6. Interlocutory order: METROPOLITAN BANK & TRUST COMPANY vs. COURT OF APPEALS and ALFONSO ROXAS CHUA G.R. No.
110147 April 17, 2001

If an order leaves something to be done by the trial court with respect to the merits of the case, it is interlocutory; if it does not, it is
final. Once determined to be final, the order may be the subject of an appeal.

Relying on Section 2, Rule 41 of the pre-1997 Rules of Court, the CA ruled that a defendant may appeal a judgment of default without
need to set aside the order declaring him in default. The private respondent can appeal from the denial of the Motion to hold in
abeyance the delivery of the Certificate of Sale and to declare the sale void.

In its Decision, the CA stated that parties in default did not need to have the order of default against them lifted before they could
appeal. In other words, a party in default is not precluded from filing an appeal, as provided in Section 2, Rule 41 of the pre-1997 Rules
of Court (in effect at the time), which states: Sec. 2. Judgements or orders subject to appeal. -- Only final judgments or orders shall be
subject to appeal. No interlocutory or incidental judgment or order shall stay the progress of an action, nor shall it be the subject of
appeal until final judgment or order is rendered for one party or the other.

A judgment denying relief under Rule 38 is subject to appeal, and in the course thereof, a party may also assail the judgment on the
merits, upon the ground that it is not supported by the evidence or it is contrary to law.

A party who has been declared in default may likewise appeal from the judgment rendered against him as contrary to the evidence or
to the law, even if no petition for relief to set aside the order of default has been presented by him in accordance with Rule 38.

It has been held that [a]n interlocutory order does not terminate or finally dismiss or finally dispose of the case, but leaves something
to be done by the court before the case is finally decided on the merits.

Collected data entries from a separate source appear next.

(* ===== verification/Component.v ===== *)
(** * Components: data, environment and plan
    (src/apis/apps/v1/component_types.go, src/pkg/controller/component/type.go,
    src/controllers/apps/component/component_plan_builder.go)

    The transformers of a component act on a state: the DAG they build, the
    prototype of the workload they rebuild in each reconciliation, and a log of
    what they observed from and did to the world outside (listing pods, calling
    lifecycle actions).  The environment answers according to that log, so that
    two observations in one reconciliation may differ. *)

From S2P Require Import Prelude GoLib Workloads InstanceUtil ObjectTree NameBuilder PlanBuilder Graph GraphClient Replicas.

(** ** Lifecycle actions *)

(** [exec_Rest] stands for the command and its settings. *)
Record ExecAction := { exec_TargetPodSelector : string; exec_MatchingKey : string; exec_Rest : string }.

Record LifecycleAction := { act_Exec : option ExecAction; act_Rest : string }.

Record LifecycleActions := {
  la_Switchover : option LifecycleAction;
  la_MemberJoin : option LifecycleAction;
  la_MemberLeave : option LifecycleAction;
  la_DataDump : option LifecycleAction;
  la_DataLoad : option LifecycleAction;
  la_Reconfigure : option LifecycleAction }.

(** ** Synthesized components *)

(** A volume claim template: its spec has requests, a volume name and the rest. *)
Record ClaimTemplate := {
  ct_Name : string;
  ct_Labels : labels;
  ct_Requests : resource_list;
  ct_VolumeName : string;
  ct_SpecRest : string }.

Record SynthesizedFileTemplate := {
  ft_Name : string;
  ft_VolumeName : string;
  ft_ExternalManaged : option bool;
  ft_RestartOnFileChange : option bool;
  ft_Reconfigure : option LifecycleAction }.

(** [sc_Mounts]: the volume mounts (name and path) of each container. *)
Record SynthesizedComponent := {
  sc_Namespace : string;
  sc_ClusterName : string;
  sc_Name : string;
  sc_FullCompName : string;
  sc_Generation : string;
  sc_Replicas : Z;
  sc_Stop : option bool;
  sc_VolumeClaimTemplates : list ClaimTemplate;
  sc_WhenScaled : string;
  sc_LifecycleActions : option LifecycleActions;
  sc_FileTemplates : list SynthesizedFileTemplate;
  sc_Mounts : list (list (string * string));
  sc_StaticLabels : labels;
  sc_StaticAnnotations : labels }.

(** ** Specs of components *)

(** A quantity: its value in units of 10^-9, and how it is written (its format
    and scale). *)
Record Quantity := { q_Nano : Z; q_Notation : string }.

Abbreviation quantities := (gmap string Quantity).

(** [None] is a nil map; [rr_Claims] stands for the claims. *)
Record ResourceRequirements := {
  rr_Limits : option quantities;
  rr_Requests : option quantities;
  rr_Claims : string }.

Record PersistentVolumeClaimTemplate := {
  vt_Name : string;
  vt_Resources : ResourceRequirements;
  vt_Rest : string }.

(** [ccfg_Rest]: the variables, the reconfigure action and whether it is managed
    externally. *)
Record ClusterComponentConfig := {
  ccfg_Name : option string;
  ccfg_ConfigMap : option string;
  ccfg_Rest : string }.

Record Sidecar := { sd_Name : string; sd_Owner : string; sd_SidecarDef : string }.

(** An instance template of a cluster or component; [ait_Rest] stands for what
    becomes the template of the workload. *)
Record AppInstanceTemplate := {
  ait_Name : string;
  ait_Replicas : option Z;
  ait_Ordinals : Ordinals;
  ait_CompDef : string;
  ait_ServiceVersion : string;
  ait_Rest : string }.

#[export] Instance AppInstanceTemplate_eq_dec : EqDecision AppInstanceTemplate.
Proof. solve_decision. Defined.

(** The fields of a spec that are only copied, each as one opaque value. *)
Record CopiedFields := {
  cf_ServiceRefs : string;
  cf_PersistentVolumeClaimRetentionPolicy : string;
  cf_Volumes : string;
  cf_Network : string;
  cf_Services : string;
  cf_SystemAccounts : string;
  cf_ServiceAccountName : string;
  cf_ParallelPodManagementConcurrency : string;
  cf_PodUpdatePolicy : string;
  cf_InstanceUpdateStrategy : string;
  cf_TLSConfig : string;
  cf_OfflineInstances : list string;
  cf_RuntimeClassName : option string;
  cf_DisableExporter : option bool }.

#[export] Instance CopiedFields_eq_dec : EqDecision CopiedFields.
Proof. solve_decision. Defined.

Definition no_copied_fields : CopiedFields := {|
  cf_ServiceRefs := ""; cf_PersistentVolumeClaimRetentionPolicy := ""; cf_Volumes := ""; cf_Network := "";
  cf_Services := ""; cf_SystemAccounts := ""; cf_ServiceAccountName := ""; cf_ParallelPodManagementConcurrency := "";
  cf_PodUpdatePolicy := ""; cf_InstanceUpdateStrategy := ""; cf_TLSConfig := ""; cf_OfflineInstances := [];
  cf_RuntimeClassName := None; cf_DisableExporter := None |}.

(** The spec of a component but its definition, replicas and termination policy. *)
Record ComponentSpec := {
  cs_ServiceVersion : string;
  cs_Labels : option labels;
  cs_Annotations : option labels;
  cs_Env : option (list EnvVar);
  cs_Resources : ResourceRequirements;
  cs_VolumeClaimTemplates : option (list PersistentVolumeClaimTemplate);
  cs_Configs : list ClusterComponentConfig;
  cs_SchedulingPolicy : option SchedulingPolicy;
  cs_Instances : option (list AppInstanceTemplate);
  cs_FlatInstanceOrdinal : bool;
  cs_Stop : option bool;
  cs_Sidecars : list Sidecar;
  cs_Rest : CopiedFields }.

(** ** Components *)

Record MetaCondition := {
  mc_Type : string;
  mc_Status : string;
  mc_ObservedGeneration : Z;
  mc_LastTransitionTime : Z;
  mc_Reason : string;
  mc_Message : string }.

Record ComponentStatus := {
  cst_ObservedGeneration : Z;
  cst_Conditions : list MetaCondition;
  cst_Phase : string;
  cst_Message : option labels }.

Record Component := {
  co_Meta : ObjectMeta;
  co_CompDef : string;
  co_Replicas : Z;
  co_TerminationPolicy : string;
  co_Spec : ComponentSpec;
  co_Status : ComponentStatus }.

Definition isCompDeleting (comp : Component) : bool :=
  match om_DeletionTimestamp (co_Meta comp) with
  | None => false
  | Some _ => bool_decide (co_TerminationPolicy comp ≠ "DoNotTerminate")
  end.

(** ** Objects of the DAG *)

Record ClaimRef := { cref_Name : string; cref_UID : string; cref_ResourceVersion : string }.

Record PersistentVolume := {
  pv_Meta : ObjectMeta;
  pv_ReclaimPolicy : string;
  pv_ClaimRef : option ClaimRef;
  pv_Rest : string }.

(** A claim on the API server; [pc_SpecRest] is the rest of its spec (limits,
    storage class, access modes). *)
Record Claim := {
  clm_Meta : ObjectMeta;
  clm_ResourceVersion : string;
  clm_Requests : resource_list;
  clm_VolumeName : string;
  clm_SpecRest : string;
  clm_Capacity : option resource_list }.

Inductive comp_obj :=
| COComponent (c : Component)
| COInstanceSet (its : InstanceSet)
| COConfigMap (cm : ConfigMap)
| COClaim (c : Claim)
| COVolume (pv : PersistentVolume).

Definition comp_meta (o : comp_obj) : ObjectMeta :=
  match o with
  | COComponent c => co_Meta c
  | COInstanceSet its => its_Meta its
  | COConfigMap cm => cm_Meta cm
  | COClaim c => clm_Meta c
  | COVolume pv => pv_Meta pv
  end.

Definition comp_gvk (o : comp_obj) : string * string * string :=
  match o with
  | COComponent _ => ("apps.kubeblocks.io", "v1", "Component")
  | COInstanceSet _ => ("workloads.kubeblocks.io", "v1", "InstanceSet")
  | COConfigMap _ => ("", "v1", "ConfigMap")
  | COClaim _ => ("", "v1", "PersistentVolumeClaim")
  | COVolume _ => ("", "v1", "PersistentVolume")
  end.

#[export] Instance comp_graph_object : GraphObject comp_obj := {
  go_key := λ o, Ok (comp_gvk o, om_Namespace (comp_meta o), om_Name (comp_meta o));
  go_type := λ o, (comp_gvk o).2 }.

(** ** The environment *)

Inductive lc_action := Switchover | MemberLeave | MemberJoin.
Inductive lc_err := ErrActionNotDefined | ErrAction (msg : string).

Inductive event :=
| ListedPods (pods : res api_err (list Pod))
| Called (action : lc_action) (pod : string) (result : option lc_err).

Class CompEnv := {
  (** what listing the pods of the component returns, and a lifecycle action
      called on a pod, after the given log *)
  ce_ListOwnedPods : list event → res api_err (list Pod);
  ce_call : list event → lc_action → Pod → option lc_err;
  (** lifecycle.New, for a pod and all pods *)
  ce_NewLifecycle : Pod → list Pod → option string;
  ce_GetConfigMap : string → string → res api_err ConfigMap;
  ce_GetClaim : string → string → res api_err Claim;
  ce_GetVolume : string → res api_err PersistentVolume;
  (** volumes with the label of a claim's name *)
  ce_ListVolumes : string → res api_err (list PersistentVolume);
  (** the reference of the component as controller and its finalizer *)
  ce_SetOwnership : ObjectMeta → res string ObjectMeta;
  ce_rand : nat;
  ce_now : Z;
  ce_clusterDomain : string;
  ce_recoverVolumeExpansionFailure : bool;
  (** orders in which maps and sets are enumerated *)
  ce_names : Enum string;
  ce_orders : graph_orders;
  ce_name_orders : name_orders }.

Record wstate := {
  ws_log : list event;
  ws_graph : gstate comp_obj;
  ws_proto : InstanceSet;
  (** the vertex that points to the prototype, if it was put in the graph *)
  ws_protoVertex : option nat }.

Abbreviation wop A := (ST comp_err wstate A).

Definition get_proto : wop InstanceSet := λ s, (s, Ok (ws_proto s)).
Definition put_proto (its : InstanceSet) : wop unit := λ s,
  ({| ws_log := ws_log s; ws_graph := ws_graph s; ws_proto := its; ws_protoVertex := ws_protoVertex s |}, Ok tt).
Definition log_event (e : event) : wop unit := λ s,
  ({| ws_log := ws_log s ++ [e]; ws_graph := ws_graph s; ws_proto := ws_proto s;
    ws_protoVertex := ws_protoVertex s |}, Ok tt).

(** An operation of the graph client. *)
Definition graph_op {A} (f : gstate comp_obj → res string (gstate comp_obj * A)) : wop A := λ s,
  match f (ws_graph s) with
  | Ok (g, a) => ({| ws_log := ws_log s; ws_graph := g; ws_proto := ws_proto s;
    ws_protoVertex := ws_protoVertex s |}, Ok a)
  | Fail e => (s, Fail (Panic e))
  end.

Definition graph_op_ (f : gstate comp_obj → res string (gstate comp_obj)) : wop unit :=
  graph_op (λ g, g' ← f g; Ok (g', tt)).

Section env.
Context `{CompEnv}.

Definition ListOwnedPods : wop (list Pod) := λ s,
  let r := ce_ListOwnedPods (ws_log s) in
  ({| ws_log := ws_log s ++ [ListedPods r]; ws_graph := ws_graph s; ws_proto := ws_proto s;
    ws_protoVertex := ws_protoVertex s |},
   match r with Ok pods => Ok pods | Fail e => Fail (ApiErr e) end).

Definition call_action (a : lc_action) (pod : Pod) : wop (option lc_err) := λ s,
  let r := ce_call (ws_log s) a pod in
  ({| ws_log := ws_log s ++ [Called a (pod_Name pod) r]; ws_graph := ws_graph s; ws_proto := ws_proto s;
    ws_protoVertex := ws_protoVertex s |},
   Ok r).
End env.

(** ** The plan (component_plan_builder.go)

    The API server of a plan.  A patch carries the difference between the original
    and the new object. *)
Class PlanServer (W : Type) := {
  ps_Create : W → comp_obj → string → W * option api_err;
  ps_Update : W → comp_obj → string → W * option api_err;
  ps_Patch : W → option comp_obj → comp_obj → string → W * option api_err;
  ps_Delete : W → comp_obj → string → string → W * option api_err;
  ps_UpdateStatus : W → comp_obj → string → W * option api_err }.

Inductive plan_err := NilAction | PlanApiErr (e : api_err).

Definition ignore (allowed : api_err) (err : option api_err) : option plan_err :=
  match err with
  | None => None
  | Some e => match e, allowed with
              | AlreadyExists, AlreadyExists | NotFound, NotFound => None
              | _, _ => Some (PlanApiErr e)
              end
  end.

Definition DBComponentFinalizerName : string := "component.kubeblocks.io/finalizer".
Definition DBClusterFinalizerName : string := "cluster.kubeblocks.io/finalizer".

Definition set_comp_meta (o : comp_obj) (m : ObjectMeta) : comp_obj :=
  match o with
  | COComponent c => COComponent {| co_Meta := m; co_CompDef := co_CompDef c; co_Replicas := co_Replicas c;
      co_TerminationPolicy := co_TerminationPolicy c; co_Spec := co_Spec c; co_Status := co_Status c |}
  | COInstanceSet its => COInstanceSet {| its_Meta := m; its_Spec := its_Spec its; its_Status := its_Status its |}
  | COConfigMap cm => COConfigMap {| cm_Meta := m; cm_Data := cm_Data cm; cm_BinaryData := cm_BinaryData cm |}
  | COClaim c => COClaim {| clm_Meta := m; clm_ResourceVersion := clm_ResourceVersion c;
      clm_Requests := clm_Requests c; clm_VolumeName := clm_VolumeName c; clm_SpecRest := clm_SpecRest c;
      clm_Capacity := clm_Capacity c |}
  | COVolume pv => COVolume {| pv_Meta := m; pv_ReclaimPolicy := pv_ReclaimPolicy pv;
      pv_ClaimRef := pv_ClaimRef pv; pv_Rest := pv_Rest pv |}
  end.

Section plan.
Context {W : Type} `{PlanServer W}.

Definition reconcileCreateObject (w : W) (v : gvertex comp_obj) : W * option plan_err :=
  let '(w, err) := ps_Create w (gv_Obj v) (gv_ClientOpt v) in (w, ignore AlreadyExists err).

Definition reconcileUpdateObject (w : W) (v : gvertex comp_obj) : W * option plan_err :=
  let '(w, err) := ps_Update w (gv_Obj v) (gv_ClientOpt v) in (w, ignore NotFound err).

Definition reconcilePatchObject (w : W) (v : gvertex comp_obj) : W * option plan_err :=
  let '(w, err) := ps_Patch w (gv_OriObj v) (gv_Obj v) (gv_ClientOpt v) in (w, ignore NotFound err).

(** One finalizer: the object is updated when it had it. *)
Definition remove_finalizer (finalizer : string) (st : W * comp_obj) (opt : string)
    : W * comp_obj * option plan_err :=
  let '(w, obj) := st in
  let m := comp_meta obj in
  if bool_decide (finalizer ∈ om_Finalizers m) then
    let obj := set_comp_meta obj (with_finalizers m (filter (λ f, f ≠ finalizer) (om_Finalizers m))) in
    let '(w, err) := ps_Update w obj opt in (w, obj, ignore NotFound err)
  else (w, obj, None).

Definition reconcileDeleteObject (w : W) (v : gvertex comp_obj) : W * option plan_err :=
  match remove_finalizer DBComponentFinalizerName (w, gv_Obj v) (gv_ClientOpt v) with
  | (w, _, Some err) => (w, Some err)
  | (w, obj, None) =>
      match remove_finalizer DBClusterFinalizerName (w, obj) (gv_ClientOpt v) with
      | (w, _, Some err) => (w, Some err)
      | (w, obj, None) =>
          match om_DeletionTimestamp (comp_meta obj) with
          | Some _ => (w, None)
          | None =>
              let '(w, err) := ps_Delete w obj (gv_ClientOpt v) (gv_PropagationPolicy v) in
              (w, ignore NotFound err)
          end
      end
  end.

Definition reconcileStatusObject (w : W) (v : gvertex comp_obj) : W * option plan_err :=
  let '(w, err) := ps_UpdateStatus w (gv_Obj v) (gv_ClientOpt v) in (w, PlanApiErr <$> err).

Definition defaultWalkFunc (g : gstate comp_obj) (w : W) (p : nat) : W * option plan_err :=
  match g_objs g !! p with
  | None => (w, Some NilAction)
  | Some v =>
      match gv_Action v with
      | None => (w, Some NilAction)
      | Some CREATE => reconcileCreateObject w v
      | Some UPDATE => reconcileUpdateObject w v
      | Some PATCH => reconcilePatchObject w v
      | Some DELETE => reconcileDeleteObject w v
      | Some STATUS => reconcileStatusObject w v
      end
  end.

Definition componentPlan_Execute (o1 o2 : MapOrder nat) (g : gstate comp_obj) (w : W)
    : W * option (walk_error nat plan_err) :=
  WalkReverseTopoOrder o1 o2 (g_dag g) (defaultWalkFunc g) None w.
End plan.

It refers to something between the commencement and end
of the suit which decides some point or matter but it is not the final decision on the whole controversy. Conversely, a final order is
one which leaves to the court nothing more to do to resolve the case. The test to ascertain whether an order is interlocutory or final
is: Does it leave something to be done in the trial court with respect to the merits of the case? If it does, it is interlocutory; if it does
not, it is final.

In the present case, the April 10, 1992 Order denied private respondents Motion to hold in abeyance the delivery of the Certificate of
Sale of his Club Filipino share and to declare the sale void. After rendering the Order, the trial court did not need to do anything more
to settle the rights of the parties. Upon the affirmation of the validity of the sale, the Certificate of Sale was to be delivered to petitioner
as the new owner. Indeed, while appeal does not lie against the execution of a judgment, it is available in case of an irregular
implementation of a writ of execution as in the present case.
7. Remedy against judgment: DOMINGO NEYPES, LUZ FAUSTINO, ROGELIO FAUSTINO, LOLITO VICTORIANO, JACOB OBANIA AND
DOMINGO CABACUNGAN vs. HON. COURT OF APPEALS, HEIRS OF BERNARDO DEL MUNDO, namely: FE, CORAZON, JOSEFA,
SALVADOR and CARMEN, all surnamed DEL MUNDO, LAND BANK OF THE PHILIPPINES AND HON. ANTONIO N. ROSALES, Presiding
Judge, Branch 43, Regional Trial Court, Roxas, Oriental Mindoro G.R. No. 141524 September 14, 20058.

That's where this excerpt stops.